Rares sont les univers aussi chaleureux que la planète Hillys, métissée de cultures, de couleurs vives et de visages expressifs. L'objectif photo de Jade devient un véritable principe esthétique, invitant à regarder ce monde autant qu'à l'arpenter. Cohérent jusqu'au moindre PNJ, ce style intemporel explique son statut de culte.
De Christophe Héral naît un univers sonore métissé, où sonorités du monde, accents reggae et envolées émouvantes se répondent. Le faux jingle de propagande comme les thèmes les plus intimes restent gravés bien après la dernière image. Cette musique sensible et inventive nourrit pleinement le statut culte du jeu.
Reporter courageuse prise dans un complot d'État, Jade enquête sur une vérité que le pouvoir étouffe à coups de propagande. Sous l'aventure pointe un propos étonnamment politique sur la manipulation et la résistance. Porté par une héroïne attachante et un final marquant, ce récit humaniste n'a rien perdu de sa pertinence.
Gameplay
"Magistral"
Alterner enquête photographique, infiltration discrète, combats au bâton et courses en hovercraft compose une aventure d'une variété remarquable, jamais brouillonne. Chaque mécanique reste limpide et le rythme ménage exploration et action avec un soin rare. Quelques systèmes ont un peu vieilli, mais l'équilibre d'ensemble et l'élan de Jade gardent un charme manette en main toujours vivace.
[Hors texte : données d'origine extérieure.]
(** * tkGAME: the Sudoku matrix model and its propagation solver

    A shallow embedding of [lib/widgets/sudoku_matrix.py]: the matrix
    cell ([SudokuMatrixCell]), the matrix ([Matrix] and [SudokuMatrix])
    and the solver ([SudokuMatrixSolver]), followed by the properties
    of the specification that concern them.

    Conventions of the embedding.
    - A cell is a Python list carrying attributes; the record
      [SudokuMatrixCell.t] keeps the list contents in the field [items].
    - A matrix is a Python list of cell objects.  A cell object is
      identified by its position in that list: wherever the program
      holds a reference to a cell (a slice of the matrix, the set built
      by [get_unit_cells], the [cleanups] set) the model holds that
      position.  [SudokuMatrixCell.__hash__] is [id(self)], so Python
      sets of cells are sets of identities, here [gset nat].
    - Methods that mutate an object or raise are functions in the monad
      [M St A]: they take the state, return the state, and either a
      value or the exception raised.  State changes made before an
      exception is raised are kept, as in Python.
    - Row and column numbers are natural numbers; negative locations,
      which [ensure_inbounds] rejects, are outside the model.
    - [print] calls and [update_display] only write to the terminal and
      are left out. *)

From Stdlib Require Import ZArith Lia.
From stdpp Require Import base decidable option list sorting gmap strings.

Open Scope nat_scope.

(** ** Python values that occur in a cell *)

(** Items of a base sequence: [None], integers and strings. *)
Inductive item : Type :=
  | INone
  | IInt (z : Z)
  | IStr (s : string).

#[global] Instance item_eq_dec : EqDecision item.
Proof. solve_decision. Defined.

(** Python truth value of an item. *)
Definition truthy (i : item) : bool :=
  match i with
  | INone => false
  | IInt z => negb (Z.eqb z 0)
  | IStr EmptyString => false
  | IStr (String _ _) => true
  end.

(** What [get_value] returns and what [set_value] / [strip_value]
    receive: an item, or a cell object itself (a list of items). *)
Inductive pyvalue : Type :=
  | PItem (i : item)
  | PCell (l : list item).

#[global] Instance pyvalue_eq_dec : EqDecision pyvalue.
Proof. solve_decision. Defined.
Lemma replaces_iff {num} `{JsNumber num} (params : Params num) text out :
  replaces params text out <-> replaceVariables text params = out.
Proof.
  split.
  - induction 1 as [|id v post out Hid Hown _ IH|id member post out Hid Hnin Hmem _ IH
                    |id post out Hid Hnin Hnot _ IH|c post out Hno _ IH].
    + reflexivity.
    + rewrite (replaceVariables_placeholder params post Hid), (get_own _ _ Hown), IH.
      reflexivity.
    + apply own_None_not_In in Hnin. apply prototype_member_In in Hmem.
      rewrite (replaceVariables_placeholder params post Hid). unfold get.
      rewrite Hnin, Hmem, IH. reflexivity.
    + assert (Hget : get params id = None) by now apply get_None.
      rewrite (replaceVariables_placeholder params post Hid), Hget, IH.
      now rewrite placeholder_append.
    + rewrite (replaceVariables_copy params Hno), IH. reflexivity.
  - intros <-.
    remember (String.length text) as n eqn:Hn.
    revert text Hn. induction n as [n IH] using lt_wf_ind. intros text Hn.
    destruct text as [|c post].
    + constructor.
    + destruct (variable_match (String c post)) as [m|] eqn:Em.
      * destruct (variable_match_inv _ Em) as (id & post' & Hid & Heq).
        rewrite Heq, (replaceVariables_placeholder params post' Hid).
        assert (Hlt : (String.length post' < n)%nat).
        { subst n. rewrite Heq. cbn [append String.length].
          rewrite !length_append. cbn [String.length]. lia. }
        destruct (get params id) as [p|] eqn:Hget.
        -- unfold get in Hget. destruct (own params id) as [v|] eqn:Hown.
           ++ injection Hget as <-. apply replaces_own; eauto.
           ++ destruct (prototype_member id) as [member|] eqn:Hmem; [|discriminate].
              injection Hget as <-. cbn [property_toString].
              apply replaces_inherited; eauto.
              ** now apply own_None_not_In.
              ** now apply prototype_member_In.
        -- rewrite placeholder_append. apply get_None in Hget as [Hnin Hnot].
           apply replaces_keep; eauto.
      * assert (Hno : ~ placeholder_at_head (String c post)).
        { intros (id & post' & Hid & Heq).
          rewrite Heq, (variable_match_placeholder post' Hid) in Em. discriminate. }
        rewrite (replaceVariables_copy params Hno).
        apply replaces_copy; [exact Hno|].
        apply (IH (String.length post)); [subst n; simpl; lia | reflexivity].
Qed.
(** * Grid-indexed climate ingestion and aggregation pipeline

    A shallow embedding of the Python scripts
      - [scripts/compute_et0.py]      (ET0 engine),
      - [scripts/fetch_nasa_power.py] (weather fetcher),
      - [scripts/ingest_climate.py]   (ingestion pipeline),
      - [scripts/aggregate_7days.py]  (rolling aggregator),
      - [scripts/02_create_grid.py]   (grid of cells),
      - [scripts/make_map.py]         (colour scale of the map),
    together with the properties their specification states and
    further properties of the code.

    Conventions of the embedding.
      - A Python [float] is an exact rational ([Q]): rounding error,
        infinities and NaN are outside the model, and so is what the
        code does once a sum, a product or a quotient has left the
        range of a float.  The [OverflowError] of [math.exp] and of
        [**] is in the model.
        Comparisons of floats are comparisons of rationals ([Qeq],
        [Qlt]).
      - [None] is [None] of an [option].
      - A Python call either returns a value or raises: [result].
      - Calendar dates ([datetime.date], the DATE columns and the date
        keys of the exchange format) are day ordinals in [Z].
      - A table with a UNIQUE index is the list of its rows in insertion
        order; the conflict clauses of the INSERT statements are written
        out on that list. *)

From Stdlib Require Import ZArith QArith Qround Qabs List String Bool Lia.
From Stdlib Require Import Permutation Lqa.
Import ListNotations.

Set Implicit Arguments.

Open Scope Q_scope.

(** ** Python values that raise *)

Module Py.

Inductive exn : Type :=
| ZeroDivisionError
| OverflowError
| TypeError
| KeyError
| AttributeError
| JSONDecodeError
| IntegrityError
| SystemExit.

Inductive result (A : Type) : Type :=
| Ok (a : A)
| Raise (e : exn).

Arguments Ok {A} a.
Arguments Raise {A} e.

Definition bind {A B : Type} (c : result A) (k : A -> result B) : result B :=
  match c with
  | Ok a => k a
  | Raise e => Raise e
  end.

(** [try: body / except Exception: handler] *)
Definition try_except {A : Type} (body : result A) (handler : exn -> result A)
  : result A :=
  match body with
  | Ok a => Ok a
  | Raise e => handler e
  end.

(** An arithmetic operand: [None] in an arithmetic expression is a
    [TypeError]. *)
Definition as_num (x : option Q) : result Q :=
  match x with
  | Some q => Ok q
  | None => Raise TypeError
  end.

(** Float division [a / b]: [ZeroDivisionError] when [b == 0]. *)
Definition pydiv (a b : Q) : result Q :=
  if Qeq_bool b 0 then Raise ZeroDivisionError else Ok (a / b).

(** [a < b] on floats. *)
Definition Qltb (a b : Q) : bool := negb (Qle_bool b a).

(** [max(x, 0)]: the first argument unless the second is greater. *)
Definition pymax (x y : Q) : Q := if Qltb x y then y else x.

(** Rounding to the nearest integer, ties to the even one. *)
Definition round_half_even (q : Q) : Z :=
  let f := Qfloor q in
  match ((q - inject_Z f) ?= (1 # 2))%Q with
  | Lt => f
  | Gt => (f + 1)%Z
  | Eq => if Z.even f then f else (f + 1)%Z
  end.

(** [round(x, 2)] *)
Definition round2 (q : Q) : Q := inject_Z (round_half_even (q * 100)) / 100.

End Py.

Import Py.

Declare Scope py_scope.
Delimit Scope py_scope with py.
Notation "x <- c ;; k" := (bind c (fun x => k))
  (at level 61, c at next level, right associativity) : py_scope.
Open Scope py_scope.

(** ** scripts/compute_et0.py *)

Module Et0.

(** A Python number that came out of [**]: a float, or a complex when
    the base is negative and the exponent fractional. *)
Inductive pynum : Type :=
| PyFloat (q : Q)
| PyComplex.

Definition ALTITUDE_DEFAULT : Q := 143.

(** The greatest float. *)
Definition FLOAT_MAX : Q := inject_Z (2 ^ 1024 - 2 ^ 971).

(** The greatest float on which [math.exp] returns: on a greater one
    the result is out of the range of a float and the call raises
    [OverflowError]. *)
Definition EXP_MAX : Q := 709.782712893384.

(** The greatest float whose power 5.26 is in the range of a float. *)
Definition BASE_MAX : Q := 40138218356140445 * 10 ^ 42.

(** [x ** 2]: [OverflowError] when the square is out of the range of a
    float. *)
Definition pow2 (x : Q) : result Q :=
  if Qltb FLOAT_MAX (x ^ 2) then Raise OverflowError else Ok (x ^ 2).

Section Engine.

(** The two library functions of the formula. *)
Variable exp : Q -> Q.          (* the exponential, where math.exp returns *)
Variable fpow : Q -> Q -> Q.    (* base ** exponent, base >= 0 *)

(** [math.exp(x)] *)
Definition math_exp (x : Q) : result Q :=
  if Qltb EXP_MAX x then Raise OverflowError else Ok (exp x).

Definition saturation_vapor_pressure (T : option Q) : result (option Q) :=
  match T with
  | None => Ok None
  | Some t =>
      q <- pydiv (17.27 * t) (t + 237.3) ;;
      e <- math_exp q ;;
      Ok (Some (0.6108 * e))
  end.
(** How [main] ends, in one statement for the theorems below. *)
Lemma main_trace (env : Env)
    (essid : list (string * string) -> nat -> string)
    (nap : nat -> result unit) (fuel : nat) (b : Board)
    (r : result unit) (b' : Board) :
  main env essid nap fuel b = Some (r, b') ->
  exists up b1 evs1 ops w0 evs2,
    startup env essid b = (Ok up, b1) /\
    trace (world b1) = (trace (world b) ++ evs1)%list /\
    forallb startup_event evs1 = true /\
    panel_ops b1 = (panel_ops b ++ ops)%list /\
    forallb startup_panel_op ops = true /\
    (if wlan_isconnected env (joins (trace w0)) (clock w0)
     then exists ip, In (DrawText 221 (320 - 110) ("http://" ++ ip)) evs1
     else In (DrawText 215 (320 - 96) "WIFI not available") evs1) /\
    (exists h t, up = wlan_isconnected env h t) /\
    (if up
     then forallb running_event evs2 = true /\ In (ServerBind 80) evs2
     else forallb display_only_event evs2 = true /\ r = Ok tt /\
          In (Print [VStr "launching display loop..."]) evs2) /\
    match r with
    | Ok _ =>
        trace (world b') =
          (trace (world b1) ++ evs2 ++
           (if up then interrupt_shutdown_events
            else [ Print [VStr "Keyboard interrupt"];
                   Print [VStr "display loop ended."] ]) ++
           [ Print [VStr "clearing display..."];
             Print [VStr "turning off LED..."];
             Print [VStr "done."] ])%list /\
        exists n,
          panel b' = (panel b1 ++ [(1 + n, DisplayClear None); (2 + n, LedOff)])%list /\
          3 + n = List.length (trace (world b'))
    | Raise _ =>
        trace (world b') = (trace (world b1) ++ evs2)%list /\
        panel b' = panel b1
    end.
Proof.
  unfold main. intros Hrun.
  destruct (startup_spec env essid b)
    as (up & b1 & evs1 & ops & w0 & Hs & Htr1 & Hev1 & Hp1 & Hop1 & _ & Hbanner & Hup).
  rewrite Hs in Hrun.
  exists up, b1, evs1, ops, w0.
  destruct up.
  - destruct (run_display_and_webserver env fuel (world b1)) as [[r2 w2] |] eqn:Hweb;
      [| discriminate Hrun].
    destruct (run_display_and_webserver_trace env fuel (world b1) r2 w2 Hweb)
      as (evs2 & Hev2 & Hbind & Htr2).
    exists evs2.
    repeat (split; [assumption |]).
    split; [split; assumption |].
    destruct r2 as [[] | e].
    + destruct (cleanup_spec (mkBoard w2 (panel b1))) as (b2 & Hc & Htr3 & Hp3).
      rewrite Hc in Hrun. inversion Hrun; subst r b'.
      cbn [world panel] in *.
      split; [rewrite Htr3, Htr2; repeat rewrite <- app_assoc; reflexivity |].
      exists (List.length (trace w2)).
      split; [exact Hp3 |].
      rewrite Htr3, length_app. cbn [List.length]. lia.
    + inversion Hrun; subst r b'. cbn [world panel]. split; [exact Htr2 | reflexivity].
  - destruct (run_display_only env nap fuel (world b1)) as [[r2 w2] |] eqn:Hdisp;
      [| discriminate Hrun].
    destruct (run_display_only_trace env nap fuel (world b1) r2 w2 Hdisp)
      as (-> & pre & Htr2 & Hev2).
    exists (Print [VStr "launching display loop..."] :: pre).
    repeat (split; [assumption |]).
    destruct (cleanup_spec (mkBoard w2 (panel b1))) as (b2 & Hc & Htr3 & Hp3).
    rewrite Hc in Hrun. inversion Hrun; subst r b'.
    cbn [world panel] in *.
    split.
    { split; [cbn [forallb display_only_event andb]; exact Hev2 |].
      split; [reflexivity | left; reflexivity]. }
    split.
    { rewrite Htr3, Htr2. repeat rewrite <- app_assoc. cbn [app].
      repeat rewrite <- app_assoc. reflexivity. }
    exists (List.length (trace w2)).
    split; [exact Hp3 |].
    rewrite Htr3, length_app. cbn [List.length]. lia.
Qed.
(** The two updates of the branch taken for the side of the position. *)
Definition add_position (st : tally) (pos : position F) (bucket_price : F)
  : tally :=
  let upd := dd_update bucket_price
               (add_value (leverageBucket pos) (positionValue pos)) in
  match side pos with
  | Long =>
      {| long_liquidations := upd (long_liquidations st);
         short_liquidations := short_liquidations st;
         cumulative_long := fadd (cumulative_long st) (positionValue pos);
         cumulative_short := cumulative_short st |}
  | Short =>
      {| long_liquidations := long_liquidations st;
         short_liquidations := upd (short_liquidations st);
         cumulative_long := cumulative_long st;
         cumulative_short := fadd (cumulative_short st) (positionValue pos) |}
  end.

(** Body of the loop over [coin_positions]. *)
Definition place (price_min price_max bucket_size : F) (st : tally)
    (pos : position F) : option tally :=
  if in_window price_min price_max (liquidationPx pos) then
    bucket_price ← bucket_price_of price_min bucket_size (liquidationPx pos);
    Some (add_position st pos bucket_price)
  else Some st.

Fixpoint place_all (price_min price_max bucket_size : F) (st : tally)
    (coin_positions : list (position F)) : option tally :=
  match coin_positions with
  | [] => Some st
  | pos :: rest =>
      st' ← place price_min price_max bucket_size st pos;
      place_all price_min price_max bucket_size st' rest
  end.

(** [long_data] as the running-sum loop leaves it, highest price first. *)
Definition long_levels (st : tally) : list level :=
  running (long_liquidations st) fzero
    (py_sorted_reverse fltb (long_liquidations st).*1).

Definition short_levels (st : tally) : list level :=
  running (short_liquidations st) fzero
    (py_sorted fltb (short_liquidations st).*1).

(** The value stored under a coin. *)
Record profile := {
  currentPrice : F;
  longLiquidations : list level;
  shortLiquidations : list level;
  totalLongValue : F;
  totalShortValue : F;
  positionCount : nat
}.

Definition price_min_of (current_price : F) : F :=
  fmul current_price (of_Q (7 # 10)).
(** X13 at [x = { ... }], where the constraint is submitted and
    nothing recorded; at a field of type [imm] whose initialiser has
    result type [C], where the solver rejects and the error is recorded;
    at the default of a parameter, where nothing is done; and at a
    default that takes a parameter, where the assertion fails. *)
Lemma lambda_checks_by_position_witness :
  (∃ r' res written,
     post_Lambda (Sample.at_rhs (Let "x") (Sample.in_main []))
       (Sample.in_main []) Sample.start = Some (tt, r') ∧
     subtype_check (Some (FunctionType "main" None (Some (InferType "result"))))
       (Some (InferType "x")) (subtype Sample.start)
     = (res, subtype r', written) ∧
     history r'
     = [CallSubtype
          (Some (FunctionType "main" None (Some (InferType "result"))))
          (Some (InferType "x")) res] ∧
     out (pass r') = FromSolver <$> written ∧
     ok (pass r') = true) ∧
  (∃ r' written,
     post_Lambda (Sample.at_field (Imm "imm") Sample.initialiser)
       Sample.initialiser Sample.start = Some (tt, r') ∧
     subtype_check (Some (TypeRef "C" [("C", [])])) (Some (Imm "imm"))
       (subtype Sample.start) = (false, subtype r', written) ∧
     out (pass r')
     = (FromSolver <$> written) ++ [Visitor (FieldInitNotSubtype "init" "imm")] ∧
     ok (pass r') = false) ∧
  post_Lambda (Sample.at_default (Sample.in_main [])) (Sample.in_main [])
    Sample.start = Some (tt, Sample.start) ∧
  post_Lambda (Sample.at_default Sample.with_parameter) Sample.with_parameter
    Sample.start = None.
Proof.
  split_and!.
  - destruct (proj1 (lambda_checks_by_position
                       (Sample.at_rhs (Let "x") (Sample.in_main []))
                       Sample.start "main" [] [] (InferType "result") []
                       (Assign "asn" (Let "x") (Sample.in_main [])) eq_refl)
                "main" "asn" (Let "x") (Sample.in_main [])
                (mkLocal KLet "x" (Some (InferType "x")) false)
                eq_refl eq_refl eq_refl eq_refl)
      as (r' & res & written & Hpost & Hcheck & Hh & Hout & Hok).
    exists r', res, written. split; [exact Hpost|]. split; [exact Hcheck|].
    split; [exact Hh|]. split; [exact Hout|exact Hok].
  - destruct (proj1 (proj2 (lambda_checks_by_position
                       (Sample.at_field (Imm "imm") Sample.initialiser)
                       Sample.start "init" [] [] (TypeRef "C" [("C", [])]) []
                       (Field "f" (Imm "imm") (Some Sample.initialiser))
                       eq_refl))
                "f" (Imm "imm") (Some Sample.initialiser)
                eq_refl eq_refl eq_refl eq_refl)
      as (r' & res & written & Hpost & Hcheck & Hh & Hout & Hok).
    assert (Hres : res = false).
    { vm_compute in Hcheck. injection Hcheck as Hres _ _. symmetry.
      exact Hres. }
    subst res. exists r', written. split; [exact Hpost|].
    split; [exact Hcheck|]. split; [exact Hout|].
    rewrite Hok. apply andb_false_r.
  - refine (proj1 (proj2 (proj2 (lambda_checks_by_position
              (Sample.at_default (Sample.in_main [])) Sample.start
              "main" [] [] (InferType "result") []
              (Param "p" None (Some (Sample.in_main []))) eq_refl)))
              eq_refl eq_refl eq_refl).
  - refine (proj1 (proj2 (proj2 (proj2 (lambda_checks_by_position
              (Sample.at_default Sample.with_parameter) Sample.start
              "g" [] [Param "q" None None] (InferType "result") []
              (Param "p" None (Some Sample.with_parameter)) eq_refl))))
              (or_introl eq_refl) (or_intror _)).
    discriminate.
Defined.

(** X14 on [x = d.m; y = f(d, p)]: the first run accepts and assigns
    [x], so the second run rejects. *)
Lemma second_run_rejects_witness :
  ∃ b r b' r',
    run Sample.two_calls Sample.locals ∅ [] = Some (b, r) ∧
    run Sample.two_calls (symtab r) ∅ [] = Some (b', r') ∧
    b' = false.
Proof.
  destruct (run Sample.two_calls Sample.locals ∅ []) as [[b r]|] eqn:Hrun;
    [|vm_compute in Hrun; discriminate Hrun].
  destruct (run Sample.two_calls (symtab r) ∅ []) as [[b' r']|] eqn:Hagain.
  - exists b, r, b', r'. split; [reflexivity|]. split; [exact Hagain|].
    refine (second_run_rejects _ _ _ _ _ _ _ _ _ _ ("main", "x")
              (mkLocal KLet "x" (Some (InferType "x")) false)
              Hrun eq_refl _ _ Hagain).
    + discriminate.
    + vm_compute. lia.
  - pose proof Hrun as Hrun'. vm_compute in Hrun'.
    injection Hrun' as _ Hr. subst r.
    vm_compute in Hagain. discriminate Hagain.
Defined.
Lemma calls_keep_the_instance_in_range prefix cs :
  ∀ r, (∀ b, BlackBox.instance r = Some b → (b < length (BlackBox.bots r))%nat) →
       ∀ b, BlackBox.instance (BlackBox.calls prefix cs r) = Some b →
            (b < length (BlackBox.bots (BlackBox.calls prefix cs r)))%nat.
Proof.
  induction cs as [|c cs IH]; intros r Hr; [done|].
  simpl. apply IH. intros b Hb.
  destruct (BlackBox.instance r) as [b0|] eqn:Hi.
  - destruct (call_keeps_the_instance prefix c r b0 Hi (Hr _ eq_refl)) as [Hi1 Hb1].
    congruence.
  - destruct r as [bs i]; simpl in *; subst i.
    destruct c as [|plugin|bot ns cmd|ns cmd]; simpl in *.
    + injection Hb as <-. rewrite length_app. simpl. lia.
    + unfold BlackBox.loadPlugin, BlackBox.getInstance, BlackBox.new_BlackBoxBot in *.
      destruct (BlackBox.isSingle plugin); simpl in *; [done|].
      injection Hb as <-. rewrite length_alter, length_app. simpl. lia.
    + unfold BlackBox.command in *.
      destruct (BlackBox.decorator prefix ns cmd); simpl in *; done.
    + unfold BlackBox.static_command, BlackBox.getInstance, BlackBox.command in *.
      simpl in *.
      destruct (BlackBox.decorator prefix ns cmd); simpl in *;
        injection Hb as <-; rewrite ?length_alter, length_app; simpl; lia.
Qed.

(** A single plugin gets a bot of its own: whatever was called before,
    [loadPlugin] on a plugin whose [isSingle()] holds constructs a new bot,
    which is not the singleton, and leaves the singleton and every bot
    made before as they were; on any other plugin it constructs at most
    the singleton and returns it. *)
Theorem single_plugin_gets_its_own_bot
    (prefix : string) (cs : list BlackBox.Call) (plugin : BlackBox.Plugin) :
  let r := BlackBox.calls prefix cs BlackBox.no_bots in
  let loaded := BlackBox.loadPlugin plugin r in
  if BlackBox.isSingle plugin then
    loaded.1 = length (BlackBox.bots r)
    ∧ BlackBox.instance loaded.2 = BlackBox.instance r
    ∧ BlackBox.instance loaded.2 ≠ Some loaded.1
    ∧ ∃ b, BlackBox.bots loaded.2 = BlackBox.bots r ++ [b]
  else
    BlackBox.instance loaded.2 = Some loaded.1
    ∧ loaded.1 = (BlackBox.getInstance r).1.
Proof.
  intros r loaded.
  pose proof (calls_keep_the_instance_in_range prefix cs BlackBox.no_bots) as Hwf.
  fold r in Hwf. specialize (Hwf ltac:(done)).
  subst loaded. unfold BlackBox.loadPlugin, BlackBox.getInstance, BlackBox.new_BlackBoxBot.
  destruct r as [bs i]; simpl in *.
  destruct (BlackBox.isSingle plugin); simpl.
  - repeat split.
    + intros Hi. specialize (Hwf _ Hi). lia.
    + eexists. rewrite <- (Nat.add_0_r (length bs)) at 1.
      by rewrite alter_app_r.
  - by destruct i.
Qed.

(** ** The statements at concrete inputs *)

(** Claim C1 as stated, at the bot just constructed and never started.
    Counting the heartbeat run by the open signal, six heartbeats leave the transport
    up with a seventh scheduled; counting timer ticks only, the sixth
    terminates it, but with no logger nothing is logged. *)
Lemma C1_six_heartbeats_do_not_terminate :
  let six_heartbeats :=
    run Json.parse example_no_raise (EvOpen :: repeat EvTimer 5) example_fresh in
  let six_timer_ticks :=
    run Json.parse example_no_raise (EvOpen :: repeat EvTimer 6) example_fresh in
  (count_of is_terminate (trace_of six_heartbeats) = 0%nat
   ∧ count_of is_probe (trace_of six_heartbeats) = 6%nat
   ∧ timers (world_of six_heartbeats) = 1%nat)
  ∧ (count_of is_terminate (trace_of six_timer_ticks) = 1%nat
     ∧ count_of is_error_log (trace_of six_timer_ticks) = 0%nat).
Proof. vm_compute. repeat split. Qed.

Lemma C1_witness :
  let ever :=
    run Json.parse example_no_raise
      (EvOpen :: repeat EvTimer 6 ++ [EvTimer; EvMessage "PONG"; EvStop; EvTimer])
      example_fresh in
  count_of is_probe (trace_of ever) = 6%nat
  ∧ count_of is_terminate (trace_of ever) = 1%nat.
Proof.
  exact (proj2 (proj2
    (C1_terminated_by_seventh_heartbeat Json.parse example_no_raise example_fresh
       [EvTimer; EvMessage "PONG"; EvStop; EvTimer] eq_refl eq_refl eq_refl))).
Defined.

(** Claim C2 as stated, at a bot that was never started: the open signal
    sends one probe, and the reply that follows finds nothing bound to the
    message signal. The counter is 1 after the reply, where no probe was
    sent since. *)
Lemma C2_reply_before_start_is_lost :
  let j := journal Json.parse example_no_raise [EvOpen; EvMessage "PONG"] example_fresh in
  heartbeatTimes (bot j.2) = 1%nat
  ∧ sent_since_reply j.1 = 0%nat
  ∧ ¬ (heartbeatTimes (bot j.2) ≤ sent_since_reply j.1)%nat.
Proof. vm_compute. repeat split. lia. Qed.

Lemma C2_witness :
  let j :=
    journal Json.parse example_no_raise
      (EvOpen :: map beat_event [Tick; Tick; Reply; Tick]) example_started in
  is_started example_started = true
  ∧ (heartbeatTimes (bot j.2) ≤ sent_since_reply j.1)%nat.
Proof.
  split; [reflexivity|].
  exact (proj1
    (C2_counter_bounded_by_probes_sent Json.parse example_no_raise example_started
       [Tick; Tick; Reply; Tick] eq_refl eq_refl)).
Defined.

Lemma C3_witness :
  heartbeatTimes
    (bot (world_of (onWebsocketMsg Json.parse example_no_raise "PONG" example_started)))
  = 0%nat.
Proof.
  exact (proj1 (proj2
    (C3_only_reply_resets_counter Json.parse example_no_raise example_started
       {| logger_name := "HeyBoxBot"; logger_dir := "/bot/logs"; logger_level := "info" |}
       eq_refl))).
Defined.

Lemma C4_witness :
  Json.parse example_frame_undecodable = None
  ∧ onWebsocketMsg Json.parse example_no_raise example_frame_undecodable example_started
    = (Normal tt, example_started,
       [Log debug (LogText example_frame_undecodable);
        Log error (LogExn (SyntaxError example_frame_undecodable))]).
Proof.
  split; [reflexivity|].
  exact (C4_undecodable_frame_logged_and_dropped Json.parse example_no_raise
           example_started
           {| logger_name := "HeyBoxBot"; logger_dir := "/bot/logs"; logger_level := "info" |}
           example_frame_undecodable eq_refl eq_refl eq_refl eq_refl).
Defined.

(** Claim C5, at an input where the code departs from it. The bot has one
    listener of before-start, which returns /custom, and [start] is called
    with /given. The post resolves to the one value /custom; [start] reads
    entry 1 of that array, where nothing is: the working path becomes
    [undefined], which is neither what the listener returned nor the path
    [start] was given; the logs directory is then undefined/logs, which
    cannot be made, and [start] is rejected before a logger exists or a
    handler is bound. With the two listeners of the other example it is
    the second one's value that is taken. *)
Theorem C5_start_reads_entry_one_of_the_results :
  let r := start example_clock 2 (Some "/given") example_one_listener in
  post_results (subscriptions (bot example_one_listener)) "before-start"
    [ArgBot; ArgPath "/given"]
  = [Some "/custom"]
  ∧ path (bot (world_of r)) = None
  ∧ logs_dir example_one_listener (Some "/given") = "undefined/logs"
  ∧ outcome r = Thrown (FsError "ENOENT" "undefined/logs")
  ∧ logger (bot (world_of r)) = None
  ∧ ws_message_listeners (bot (world_of r)) = 0%nat
  ∧ path (bot (world_of (start example_clock 2 (Some "/given") example_subscribed)))
    = Some "/bot".
Proof. vm_compute. repeat split. Qed.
Aventure culte de Michel Ancel, Beyond Good & Evil suit la reporter Jade dans un monde attachant mêlant infiltration, photographie et complot, échec commercial devenu objet de dévotion. Tiré en quantités mesurées, il a vu sa cote grimper auprès des connaisseurs. Son intérêt conjugue ce statut de pépite incomprise et une rareté physique réelle.
Une pépite méconnue
Encensé par la critique mais boudé en rayon, ce périple où une reporter dévoile un complot extraterrestre n'a jamais rencontré le succès commercial qu'il méritait. Son monde attachant, son héroïne mémorable et son mélange malin d'action, d'enquête photo et de vaisseau lui ont pourtant valu un statut de classique culte. À (re)découvrir avant son éventuelle suite.
Faut-il encore jouer à Beyond Good & Evil en 2026 ?
Ce projet signé Michel Ancel, sorti en 2003, reste l'un des récits les plus attachants jamais produits chez Ubisoft. La planète Hillys, ses habitants animaliers et l'enquête menée par Jade au sein d'une presse libre conservent une vraie singularité de ton. Le mélange d'infiltration, de photographie, de combats et d'exploration en hovercraft demande un peu d'indulgence aujourd'hui sur la rigidité des commandes, mais le rythme et l'écriture restent remarquables. Les amateurs d'aventure intimiste et tout fan d'Ubisoft de cette époque le redécouvriront avec un vrai plaisir.